Backtracking should be built in

Being wrong and backtracking is fundamental. That’s something future AI coding systems will do better than now.

Don’t think of problem-solving as a straight path. It’s more like a labyrinth with dead ends. Right now, AI gets stuck by just following one line. But real problem-solving involves jumping out of a path and trying something else entirely.

I think it is often overlooked that in complex systems an initial solution is often not the best one. It is sometimes a matter of performing multiple experiments and going back to the "whiteboard" to plan another approach. With AI written code we must take a similar approach - just don't assume that the first solution is the best one.

Horizon effect and why AI just cannot solve it?

Again the analogy to chess seems appropriate. With AI chess algorithms there is something like Horizon Effect. Basically what it implies that even with the best and fastest algorithms there is some future state of the game that we cannot predict the outcome of.
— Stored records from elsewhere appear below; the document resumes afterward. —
(** *** Traversals *)
Definition ev_key (e : event) : list string := segs (ev_rel e).
Definition ev_paths (e : event) : string * string := (ev_rel e, ev_path e).

(** The path stored at a position is the path of that position. *)
Definition labelled (pre : list string) (n : node) : Prop :=
  ∀ k v, find n k = Some v → segs v.1 = pre ++ k.

(** What a run over [n] did: only commands of [n], which satisfy [C], in an
    order that respects [R], and, when it succeeded, all of them with [G]. *)
Definition visited (R : event → event → Prop) (C G : event → Prop) (n : node) (t : list event)
    (ok : bool) : Prop :=
  (∀ e, e ∈ t → ∃ k, find n k = Some (ev_paths e) ∧ C e) ∧
  StronglySorted R t ∧
  (ok = true → ∀ k v, find n k = Some v → ∃ e, e ∈ t ∧ ev_paths e = v ∧ G e).

Definition branch_ok (P : node → list event → bool → Prop) (sc : string * node) (b : branch) : Prop :=
  match b with Some (t, ok) => P sc.2 t ok | None => True end.

Lemma labelled_child pre p cs s c :
  labelled pre (Node p cs) → child s cs = Some c → labelled (pre ++ [s]) c.
Proof.
  intros Hl Hc k v Hv. rewrite <-app_assoc. simpl. apply Hl. simpl. by rewrite Hc.
Qed.

Section Joined.
Context (R : event → event → Prop) (C G : event → Prop) (pre : list string).
Context (HR : ∀ x y, ¬ ev_key x `prefix_of` ev_key y → ¬ ev_key y `prefix_of` ev_key x → R x y).
Context (cs : list (string * node)) (bs : list branch).
Context (Hnd : NoDup cs.*1).
Context (Hlab : ∀ s c, child s cs = Some c → labelled (pre ++ [s]) c).
Context (Hbs : Forall2 (branch_ok (visited R C G)) cs bs).

Lemma branch_event i l e :
  branch_trace <$> bs !! i = Some l → e ∈ l →
  ∃ s c k, cs !! i = Some (s, c) ∧ child s cs = Some c ∧ find c k = Some (ev_paths e) ∧
           ev_key e = pre ++ s :: k ∧ C e.
Proof.
  intros Hi He. apply fmap_Some in Hi as (b & Hb & ->).
  destruct (Forall2_lookup_r _ _ _ _ _ Hbs Hb) as ([s c] & Hsc & Hok).
  destruct b as [[t ok]|]; simpl in He; [|set_solver]. simpl in Hok.
  destruct Hok as (Hfind & _). destruct (Hfind e He) as (k & Hk & HC).
  assert (child s cs = Some c) as Hc.
  { apply child_elem; [done|]. by apply list_elem_of_lookup_2 in Hsc. }
  exists s, c, k. split_and!; try done.
  pose proof (Hlab s c Hc k _ Hk) as E. simpl in E. unfold ev_key. rewrite E.
  by rewrite <-app_assoc.
Qed.

Lemma incomparable s s' k k' :
  s ≠ s' → ¬ (pre ++ s :: k) `prefix_of` (pre ++ s' :: k').
Proof. intros Hs H%prefix_app_inv. by apply prefix_cons_inv_1 in H. Qed.

Lemma joined_visited t ok :
  joined bs t ok →
  (∀ e, e ∈ t → ∃ s c k, child s cs = Some c ∧ find c k = Some (ev_paths e) ∧
                         ev_key e = pre ++ s :: k ∧ C e) ∧
  StronglySorted R t ∧
  (ok = true → ∀ s c k v, child s cs = Some c → find c k = Some v →
     ∃ e, e ∈ t ∧ ev_paths e = v ∧ G e).
Proof.
  intros (Hil & Hok & Hskip). split_and!.
  - intros e He. apply (elem_of_interleave _ _ _ Hil) in He as (l & Hl & He).
    apply list_elem_of_lookup in Hl as [i Hi]. rewrite list_lookup_fmap in Hi.
    destruct (branch_event i l e Hi He) as (s & c & k & _ & ?). by exists s, c, k.
  - eapply interleave_sorted; [exact Hil| |].
    + apply Forall_forall. intros l Hl. apply list_elem_of_fmap in Hl as (b & -> & Hb).
      apply list_elem_of_lookup in Hb as [i Hb].
      destruct (Forall2_lookup_r _ _ _ _ _ Hbs Hb) as ([s c] & _ & Hv).
      destruct b as [[t' ok']|]; simpl; [by destruct Hv as (_ & ? & _)|constructor].
    + intros i j l l' x y Hij Hi Hj Hx Hy. rewrite list_lookup_fmap in Hi, Hj.
      destruct (branch_event i l x Hi Hx) as (s & c & k & Hs & _ & _ & Ex & _).
      destruct (branch_event j l' y Hj Hy) as (s' & c' & k' & Hs' & _ & _ & Ey & _).
      assert (s ≠ s') as Hss.
      { intros ->. apply Hij. apply (NoDup_lookup _ _ _ s' Hnd);
          rewrite list_lookup_fmap; [by rewrite Hs|by rewrite Hs']. }
      apply HR; rewrite Ex, Ey; apply incomparable; congruence.
  - intros -> s c k v Hc Hv. symmetry in Hok. apply negb_true_iff in Hok.
    apply child_Some_elem, list_elem_of_lookup in Hc as [i Hi].
    destruct (Forall2_lookup_l _ _ _ _ _ Hbs Hi) as (b & Hb & Hbok).
    assert (b ∈ bs) as Hin by by apply list_elem_of_lookup_2 in Hb.
    assert (branch_skipped b = false ∧ branch_failed b = false) as [Hns Hnf].
    { rewrite Hok in Hskip.
      assert (existsb branch_skipped bs = false) as Hsk by (by destruct (existsb branch_skipped bs); [discriminate Hskip|]).
      split; apply not_true_is_false; intros Hb'.
      - eapply diff_true_false. rewrite <-Hsk. symmetry. apply existsb_exists.
        exists b. split; [by apply list_elem_of_In|done].
      - eapply diff_true_false. rewrite <-Hok. symmetry. apply existsb_exists.
        exists b. split; [by apply list_elem_of_In|done]. }
    destruct b as [[t' ok']|]; [|done]. simpl in Hnf. apply negb_false_iff in Hnf as ->.
    destruct Hbok as (_ & _ & Hall). destruct (Hall eq_refl k v Hv) as (e & He & ? & ?).
    exists e. split; [|done]. apply (elem_of_interleave _ _ _ Hil). exists t'. split; [|done].
    apply list_elem_of_fmap. by exists (Some (t', true)).
Qed.
End Joined.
Any complex solution will probably deal with a similar effect - you cannot write the whole system in one go because there are some unforseen consequences of future choices that you cannot just predict.

Backtracking sudoku example

Below you can see how backtracking works when solving a sudoku puzzle with only 1 good answer. In this naive implementation it tries to fill the missing numbers just trying out different possibilities. With every new entry in the grid it checks whether the conditions are still met - all blocks, lines, and rows must have unique numbers. If it happens that the solution is wrong it tries another number until it cannot try any new number - at this point it means that the previous number was wrong.
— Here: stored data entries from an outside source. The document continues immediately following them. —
Lemma replace_no_match pat rep s : no_match pat s = true → replace pat rep s = s.
Proof.
  unfold replace. induction s as [|c s IH]; simpl; [done|].
  intros [->%negb_true_iff Hs]%andb_true_iff. by rewrite IH.
Qed.

Lemma replace_go_skip pat rep p s :
  replace_go pat rep (String.length p) (p +:+ s) = replace_go pat rep 0 s.
Proof. by induction p. Qed.

Lemma replace_prefix pat rep s :
  pat ≠ "" → no_match pat s = true → replace pat rep (pat +:+ s) = rep +:+ s.
Proof.
  intros Hp Hs. destruct pat as [|c pat]; [done|]. unfold replace.
  change (String c pat +:+ s) with (String c (pat +:+ s)). cbn [replace_go].
  change (String c (pat +:+ s)) with (String c pat +:+ s). rewrite starts_with_drop.
  replace (String.length (String c pat) - 1) with (String.length pat) by (simpl; lia).
  rewrite replace_go_skip. f_equal. by apply replace_no_match.
Qed.

Definition plain_suffix (s : string) : Prop := no_match BUF_PREFIX s = true ∧ no_match RAW_PREFIX s = true.

(** A macOS disk given by its buffered or by its raw device node is the
    same pair of nodes, so both spellings claim, open and report the same
    device; any other path stands for itself. *)
Lemma device_paths_agree s (Hs : plain_suffix s) :
  device_paths (BUF_PREFIX +:+ s) = (BUF_PREFIX +:+ s, RAW_PREFIX +:+ s) ∧
  device_paths (RAW_PREFIX +:+ s) = (BUF_PREFIX +:+ s, RAW_PREFIX +:+ s) ∧
  ∀ p, Str.starts_with BUF_PREFIX p = false → Str.starts_with RAW_PREFIX p = false →
       device_paths p = (p, p).
Proof.
  destruct Hs as [Hb Hr]. unfold device_paths. split_and!.
  - rewrite starts_with_drop. by rewrite replace_prefix.
  - rewrite starts_with_drop. assert (Str.starts_with BUF_PREFIX (RAW_PREFIX +:+ s) = false) as ->
      by reflexivity. by rewrite replace_prefix.
  - by intros p -> ->.
Qed.

Example device_paths_agree_witness :
  device_paths "/dev/disk7s1" = ("/dev/disk7s1", "/dev/rdisk7s1") ∧
  device_paths "/dev/rdisk7s1" = ("/dev/disk7s1", "/dev/rdisk7s1") ∧
  ∀ p, Str.starts_with BUF_PREFIX p = false → Str.starts_with RAW_PREFIX p = false →
       device_paths p = (p, p).
Proof. apply (device_paths_agree "7s1"). split; reflexivity. Defined.

(** On every host, a path under /dev/disk is given a raw name under
    /dev/rdisk; on Linux that is where udev keeps its stable links, so the
    device of [/dev/disk/by-uuid/X] is opened as [/dev/rdisk/by-uuid/X], a
    name that no Linux system has. *)
Lemma by_link_rpath s (Hs : plain_suffix s) :
  device_paths ("/dev/disk/by-" +:+ s) = ("/dev/disk/by-" +:+ s, "/dev/rdisk/by-" +:+ s).
Proof.
  change ("/dev/disk/by-" +:+ s) with (BUF_PREFIX +:+ ("/by-" +:+ s)).
  unfold device_paths. rewrite starts_with_drop, replace_prefix; [done..|].
  destruct Hs as [Hb _]. simpl. exact Hb.
Qed.

Example by_link_rpath_witness :
  device_paths "/dev/disk/by-uuid/1b2c" = ("/dev/disk/by-uuid/1b2c", "/dev/rdisk/by-uuid/1b2c").
Proof. apply (by_link_rpath "uuid/1b2c"). split; reflexivity. Defined.

(** The partition number of an image and its device in the VM. *)
Lemma probe_partitions_lookup `{Blkid} path fmt i parts ds n d :
  probe_partitions path fmt i parts = Ok ds → ds !! n = Some d →
  vm_part_idx d = Some (i + N.of_nat n + 1)%N ∧ vm_path d = "/dev/vda" +:+ Str.of_N (i + N.of_nat n + 1) ∧
  dev_path d = path ∧ dev_rpath d = path ∧ is_image d = true ∧ disk_format d = fmt.
Proof.
  revert i ds n; induction parts as [|p parts IH]; intros i ds n; simpl; [by intros [= <-]|].
  intros (d0 & Hd & Hds)%outcome_bind_Ok. apply outcome_bind_Ok in Hds as (ds0 & Hds & [= <-]).
  destruct n as [|n]; simpl.
  - intros [= ->]. rewrite N.add_0_r. unfold probe_partition in Hd.
    apply outcome_bind_Ok in Hd as (p' & _ & Hd).
    apply outcome_bind_Ok in Hd as (pr & _ & [= <-]). done.
  - intros Hn. destruct (IH _ _ _ Hds Hn) as (H1 & H2 & H3).
    replace (i + N.of_nat (S n) + 1)%N with (i + 1 + N.of_nat n + 1)%N by lia.
    split_and!; done || apply H3.
Qed.

Lemma probe_image_cons `{Blkid} open_file path ds :
  probe_image open_file path = Ok ds →
  ∃ first rest, ds = first :: rest ∧ vm_part_idx first = None ∧ dev_path first = path ∧
    ∀ n d, rest !! n = Some d →
      vm_part_idx d = Some (N.of_nat n + 1)%N ∧ vm_path d = "/dev/vda" +:+ Str.of_N (N.of_nat n + 1) ∧
      dev_path d = path ∧ dev_rpath d = path ∧ is_image d = true ∧ disk_format d = from_path path.
Proof.
  unfold probe_image. case_decide; [done|]. intros Hp.
  do 5 (apply outcome_bind_Ok in Hp as (? & _ & Hp)).
  destruct (get_partitions _) as [[parts|e|]|e|]; try done.
  - apply outcome_bind_Ok in Hp as (? & _ & Hp). apply outcome_bind_Ok in Hp as (rest & Hr & [= <-]).
    do 2 eexists. split_and!; [done..|]. intros n d Hn.
    pose proof (probe_partitions_lookup _ _ _ _ _ _ _ Hr Hn) as Hd. by rewrite N.add_0_l in Hd.
  - injection Hp as <-. by do 2 eexists.
  - injection Hp as <-. by do 2 eexists.
Qed.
In the worst case this algorithm can start over if the initial guess was wrong. There are many heurestics that can be applied here - but this implementation is naive on purpose.

Speed: 100ms

Compute won’t just make responses smarter

GPUs aren’t just about model size. They’ll probably be used to explore multiple solution paths in parallel. Not just deeper thinking, but more branches. More pruning. More restarts.

Just like chess engines didn’t just become “smarter,” they became better at searching.

The recent success of AlphaEvolve seems to confirm that. AI is very good at guessing and it still takes thousands or millions of very good guesses to improve some hard problems.

AI code might become hard to follow

If we keep pushing in the direction of chess, AI will eventually write solutions that are ahead of what people write. Some of those solutions will be difficult to understand. And they’ll be studied just to figure out how they work.

But as with chess, people still play it and enjoy it. Computers didn’t kill the game - they deepened it. They showed us patterns we missed, and the game is more popular than ever. Coding might follow the same path.

AI might write code that solves complex problems better. But writing code, solving problems, building things - it should still be fun. That’s the part we shouldn’t lose.